Exclusivo

Artistas de circo mudam de emprego para fugir à crise

Artistas de circo mudam de emprego para fugir à crise

Ciro Cardinali continua na estrada, como fez a vida toda. Só que, agora, não para atuar em tendas cheias de gente, ansiosa por ver os seus truques no arremesso de aguçadas lâminas, mas para transportar mercadoria de uma empresa multinacional de venda de mobiliário e de decoração.

Aos 44 anos, a pandemia trocou as voltas ao artista de circo. Para sustentar a família, tornou-se motorista. Como ele, outros colegas tiveram de dar um novo rumo à vida, seja em caixas de supermercados ou na limpeza de quartos de hotel. Há mais de 200 artistas de circo em Portugal. A maioria, segundo a Associação Portuguesa de Empresários e Artistas de Circo (APEAC), sem apoios.
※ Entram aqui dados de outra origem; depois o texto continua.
(** A loop that returns has run the iteration of each element. *)
Lemma for_each_reaches {S A} (xs : list A) (body : A → py S unit) x s s' :
  In x xs → for_each xs body s = (Ok tt, s') →
  ∃ l1 l2 s1 s2, xs = l1 ++ x :: l2
    ∧ for_each l1 body s = (Ok tt, s1)
    ∧ body x s1 = (Ok tt, s2)
    ∧ for_each l2 body s2 = (Ok tt, s').
Proof.
  intros Hin H. apply in_split in Hin as (l1 & l2 & ->).
  rewrite for_each_app in H. apply bind_Ok in H as ([] & s1 & H1 & H2).
  simpl in H2. apply bind_Ok in H2 as ([] & s2 & H2 & H3).
  exists l1, l2, s1, s2. auto.
Qed.

(** A loop over a list with an element whose iteration always raises,
    raises. *)
Lemma for_each_raises {S A} (xs : list A) (body : A → py S unit) x :
  In x xs → (∀ s, ∃ e s', body x s = (Raise e, s')) →
  ∀ s, ∃ e s', for_each xs body s = (Raise e, s').
Proof.
  intros Hin Hx. induction xs as [|y xs IH]; [destruct Hin|].
  intros s. simpl. unfold bind.
  destruct (body y s) as [[[]|e] s1] eqn:E; [|eauto].
  destruct Hin as [->|Hin].
  - destruct (Hx s) as (e & s' & He). congruence.
  - apply IH, Hin.
Qed.

(** ** Directories *)

Lemma dir_remove_write name x d :
  dir_remove name (dir_write name x d) = dir_remove name d.
Proof.
  unfold dir_remove. induction d as [|[n y] d IH]; simpl.
  - now rewrite String.eqb_refl.
  - destruct (String.eqb n name) eqn:E; simpl; rewrite E; simpl; [reflexivity|].
    now rewrite IH.
Qed.

Lemma dir_lookup_remove_ne name other d :
  name ≠ other → dir_lookup name (dir_remove other d) = dir_lookup name d.
Proof.
  intros Hne. unfold dir_remove. induction d as [|[n y] d IH]; simpl; [reflexivity|].
  destruct (String.eqb_spec n other) as [->|Hno]; simpl.
  - destruct (String.eqb_spec other name); [congruence|]. exact IH.
  - destruct (String.eqb n name); [reflexivity|]. exact IH.
Qed.

Lemma dir_names_remove name other d :
  In name (dir_names (dir_remove other d)) ↔ In name (dir_names d) ∧ name ≠ other.
Proof.
  unfold dir_names, dir_remove. rewrite !in_map_iff. split.
  - intros ([n y] & <- & Hin). apply filter_In in Hin as [Hin Hne]. simpl in *.
    split; [exists (n, y); auto|].
    destruct (String.eqb_spec n other); [discriminate|assumption].
  - intros [([n y] & <- & Hin) Hne]. exists (n, y). split; [reflexivity|].
    apply filter_In. split; [assumption|]. simpl in *.
    destruct (String.eqb_spec n other); [contradiction|reflexivity].
Qed.

Lemma dir_lookup_write_ne name other x d :
  name ≠ other → dir_lookup name (dir_write other x d) = dir_lookup name d.
Proof.
  intros Hne. induction d as [|[n y] d IH]; simpl.
  - destruct (String.eqb_spec other name); [congruence|reflexivity].
  - destruct (String.eqb_spec n other) as [->|Hno]; simpl.
    + destruct (String.eqb_spec other name); [congruence|reflexivity].
    + destruct (String.eqb n name); [reflexivity|]. exact IH.
Qed.

Lemma dir_lookup_write_eq name x d :
  dir_lookup name (dir_write name x d) = Some x.
Proof.
  induction d as [|[n y] d IH]; simpl.
  - now rewrite String.eqb_refl.
  - destruct (String.eqb n name) eqn:E; simpl; rewrite E; [reflexivity|exact IH].
Qed.

Lemma dir_names_write name other x d :
  In name (dir_names (dir_write other x d)) ↔ name = other ∨ In name (dir_names d).
Proof.
  unfold dir_names. induction d as [|[n y] d IH]; simpl.
  - intuition.
  - destruct (String.eqb_spec n other) as [->|Hno]; simpl; [intuition|].
    rewrite IH. intuition.
Qed.

Lemma dir_lookup_names name d :
  In name (dir_names d) ↔ is_Some (dir_lookup name d).
Proof.
  unfold dir_names. induction d as [|[n y] d IH]; simpl.
  - split; [intros []|intros [? [=]]].
  - destruct (String.eqb_spec n name) as [->|Hne].
    + split; eauto.
    + rewrite <- IH. intuition.
Qed.

Lemma dir_lookup_walk_files name c d :
  dir_lookup name d = Some (NFile c) → dir_lookup name (walk_files d) = Some (NFile c).
Proof.
  unfold walk_files. induction d as [|[n y] d IH]; simpl; [discriminate|].
  destruct (String.eqb n name) eqn:E.
  - intros [= ->]. simpl. now rewrite E.
  - intros H. destruct y as [?|[|? ?]]; simpl; rewrite ?E; auto.
Qed.

Lemma dir_names_walk_files name d :
  In name (dir_names (walk_files d)) → In name (dir_names d).
Proof.
  unfold dir_names, walk_files. rewrite !in_map_iff.
  intros (e & <- & Hin). apply filter_In in Hin as [Hin _]. eauto.
Qed.

(** ** The statements of the loop body, one by one *)

Lemma set_index_ext f g o :
  f (submission_ids_to_comparison_file_name o) = g (submission_ids_to_comparison_file_name o) →
  set_index f o = set_index g o.
Proof. unfold set_index. now intros ->. Qed.

Lemma set_overview_index_id f st :
  f (submission_ids_to_comparison_file_name (overview st))
  = submission_ids_to_comparison_file_name (overview st) →
  set_overview (set_index f) st = st.
Proof.
  destruct st as [sc [d i t r] tr]. unfold set_overview, set_index. simpl.
  now intros ->.
Qed.

(** Lines 169-174 never raise, and leave the index [pruned]. *)
Lemma prune_index_eq a b st :
  prune_index a b st = (Ok tt, set_overview (set_index (pruned a b)) st).
Proof.
  unfold prune_index, try_except_KeyError, bind, del_index.
  destruct (submission_ids_to_comparison_file_name (overview st) !! a)
    as [inner|] eqn:Ha.
  2: { rewrite set_overview_index_id; [reflexivity|].
       unfold pruned, index_lookup. now rewrite Ha. }
  destruct (inner !! b) as [v|] eqn:Hb.
  2: { rewrite set_overview_index_id; [reflexivity|].
       unfold pruned, index_lookup. now rewrite Ha, Hb. }
  destruct st as [sc [d i t r] tr]. simpl in *.
  assert (Hp : pruned a b i = remove_direction b a (<[a:=delete b inner]> i)).
  { unfold pruned, index_lookup. rewrite Ha, Hb.
    unfold remove_direction at 2. now rewrite Ha. }
  unfold set_overview, set_index. simpl. rewrite Hp. unfold remove_direction.
  destruct (<[a:=delete b inner]> i !! b) as [inner2|] eqn:Hb2; [|reflexivity].
  destruct (inner2 !! a) as [v2|] eqn:Ha2; [reflexivity|].
  rewrite (delete_id inner2 a Ha2). now rewrite (insert_id _ _ _ Hb2).
Qed.

Lemma correct_distribution_Ok file_data metric st st' :
  correct_distribution file_data metric st = (Ok tt, st') →
  ∃ histogram value i histogram',
    distributions (overview st) !! metric = Some histogram
    ∧ similarities file_data !! metric = Some value
    ∧ bucket_index value = Ok i
    ∧ list_decrement histogram i = Ok histogram'
    ∧ st' = set_overview (set_distributions <[metric := histogram']>) st.
Proof.
  unfold correct_distribution. intros H.
  apply bind_Ok in H as (s0 & s1 & Hget & H). inversion Hget; subst s0 s1.
  apply bind_Ok in H as (h & s1 & H1 & H). apply lift_Ok in H1 as [H1 ->].
  apply bind_Ok in H as (v & s1 & H2 & H). apply lift_Ok in H2 as [H2 ->].
  apply bind_Ok in H as (i & s1 & H3 & H). apply lift_Ok in H3 as [H3 ->].
  apply bind_Ok in H as (h' & s1 & H4 & H). apply lift_Ok in H4 as [H4 ->].
  unfold modify in H. inversion H; subst st'.
  unfold dict_get in H1, H2.
  destruct (distributions (overview st) !! metric) as [h0|]; [|discriminate].
  destruct (similarities file_data !! metric) as [v0|]; [|discriminate].
  inversion H1; inversion H2; subst. exists h, v, i, h'. auto.
Qed.

(** The collision branch, when it returns: what it read and the state
    it leaves. *)
Lemma remove_collision_Ok name a b st st' :
  remove_collision name a b st = (Ok tt, st') →
  ∃ r hM vM iM hM' hA vA iA hA',
    dir_lookup name (scratch st) = Some (NFile [DComparison r])
    ∧ distributions (overview st) !! "MAX" = Some hM
    ∧ similarities r !! "MAX" = Some vM
    ∧ bucket_index vM = Ok iM
    ∧ list_decrement hM iM = Ok hM'
    ∧ distributions (overview st) !! "AVG" = Some hA
    ∧ similarities r !! "AVG" = Some vA
    ∧ bucket_index vA = Ok iA
    ∧ list_decrement hA iA = Ok hA'
    ∧ st' = after_collision name a b hM' hA' st.
Proof.
  unfold remove_collision. intros H.
  apply bind_Ok in H as (c & s1 & Hopen & H).
  unfold open_rw in Hopen.
  destruct (dir_lookup name (scratch st)) as [[c0|?]|] eqn:Hlook; try discriminate.
  inversion Hopen; subst c0 s1. clear Hopen.
  apply bind_Ok in H as (r & s1 & Hload & H).
  unfold json_load_comparison in Hload.
  destruct c as [|[?|r0|?] [|? ?]]; try discriminate.
  inversion Hload; subst r0 s1. clear Hload.
  apply bind_Ok in H as ([] & s1 & Hwrite & H).
  unfold file_write, modify in Hwrite. inversion Hwrite; subst s1. clear Hwrite.
  apply bind_Ok in H as ([] & s1 & Hunlink & H).
  unfold unlink in Hunlink. simpl in Hunlink.
  rewrite dir_lookup_write_eq in Hunlink. inversion Hunlink; subst s1. clear Hunlink.
  apply bind_Ok in H as ([] & s1 & Hprune & H).
  rewrite prune_index_eq in Hprune. inversion Hprune; subst s1. clear Hprune.
  apply bind_Ok in H as ([] & s1 & Hdist & H).
  simpl in Hdist.
  apply bind_Ok in Hdist as ([] & s2 & HM & Hdist).
  apply bind_Ok in Hdist as ([] & s3 & HA & Hdist).
  unfold ret in Hdist. inversion Hdist; subst s3. clear Hdist.
  apply correct_distribution_Ok in HM as (hM & vM & iM & hM' & HM1 & HM2 & HM3 & HM4 & ->).
  apply correct_distribution_Ok in HA as (hA & vA & iA & hA' & HA1 & HA2 & HA3 & HA4 & ->).
  unfold modify in H. inversion H; subst st'. clear H.
  simpl in HM1, HA1.
  rewrite lookup_insert_ne in HA1 by discriminate.
  exists r, hM, vM, iM, hM', hA, vA, iA, hA'.
  repeat (split; [first [assumption | reflexivity]|]).
  unfold after_collision, set_overview, set_top_comparisons, set_distributions,
    set_index, set_scratch, log.
  simpl. rewrite dir_remove_write. rewrite <- !app_assoc. reflexivity.
Qed.

Lemma ignore_files_split name :
  name ∈ ignore_files → length (split dash (stem name)) = 1%nat.
Proof.
  unfold ignore_files. rewrite !elem_of_cons, elem_of_nil.
  intros [->|[->|[->|[->|[->|[->|[]]]]]]]; reflexivity.
Qed.

(** The loop body, when it returns. *)
Lemma process_entry_Ok submissions_dict name st st' :
  process_entry submissions_dict name st = (Ok tt, st') →
  (name ∈ ignore_files ∧ st' = st)
  ∨ ((name ∉ ignore_files)
     ∧ (∃ a b s1 s2,
         split dash (stem name) = [a; b]
         ∧ submissions_dict !! a = Some s1
         ∧ submissions_dict !! b = Some s2
         ∧ ((author s1 ≠ author s2 ∧ st' = st)
            ∨ (author s1 = author s2 ∧ remove_collision name a b st = (Ok tt, st'))))).
Proof.
  unfold process_entry. case_bool_decide as Hign.
  - intros [= ->]. auto.
  - intros H. right. split; [assumption|].
    apply bind_Ok in H as ([a b] & s0 & H1 & H). apply lift_Ok in H1 as [H1 ->].
    apply bind_Ok in H as (s1 & s0 & H2 & H). apply lift_Ok in H2 as [H2 ->].
    apply bind_Ok in H as (s2 & s0 & H3 & H). apply lift_Ok in H3 as [H3 ->].
    simpl in *.
    unfold unpack2 in H1.
    destruct (split dash (stem name)) as [|x [|y [|? ?]]]; try discriminate.
    inversion H1; subst x y.
    unfold dict_get in H2, H3.
    destruct (submissions_dict !! a) as [s1'|] eqn:Ea; [|discriminate].
    destruct (submissions_dict !! b) as [s2'|] eqn:Eb; [|discriminate].
    inversion H2; inversion H3; subst.
    exists a, b, s1, s2. do 3 (split; [first [reflexivity | assumption]|]).
    destruct (String.eqb_spec (author s1) (author s2)) as [Heq|Hne].
    + right. auto.
    + left. inversion H. auto.
Qed.

(** Replaces the state that a returned collision branch left by
    [after_collision] of the state it started from. *)
Ltac collision_state H :=
  apply remove_collision_Ok in H
    as (? & ? & ? & ? & ? & ? & ? & ? & ? & _ & _ & _ & _ & _ & _ & _ & _ & _ & ->).

(** ** The bucket of a similarity value *)

Lemma float_of_Z_100 :
  float_of_Z 100 = S754_finite false 7036874417766400 (-46).
Proof. vm_compute. reflexivity. Qed.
O Natal é, por excelência, a época forte para os circos. "Fazia-se 80% a 90% da faturação anual, principalmente devido às festas das empresas, que este ano foram todas canceladas. Na verdade, a maior parte dos circos está completamente parada há nove meses", revela Carlos Carvalho, presidente da APEAC e proprietário do Circolândia. "A grande esperança que tínhamos era trabalhar no Natal", lamenta.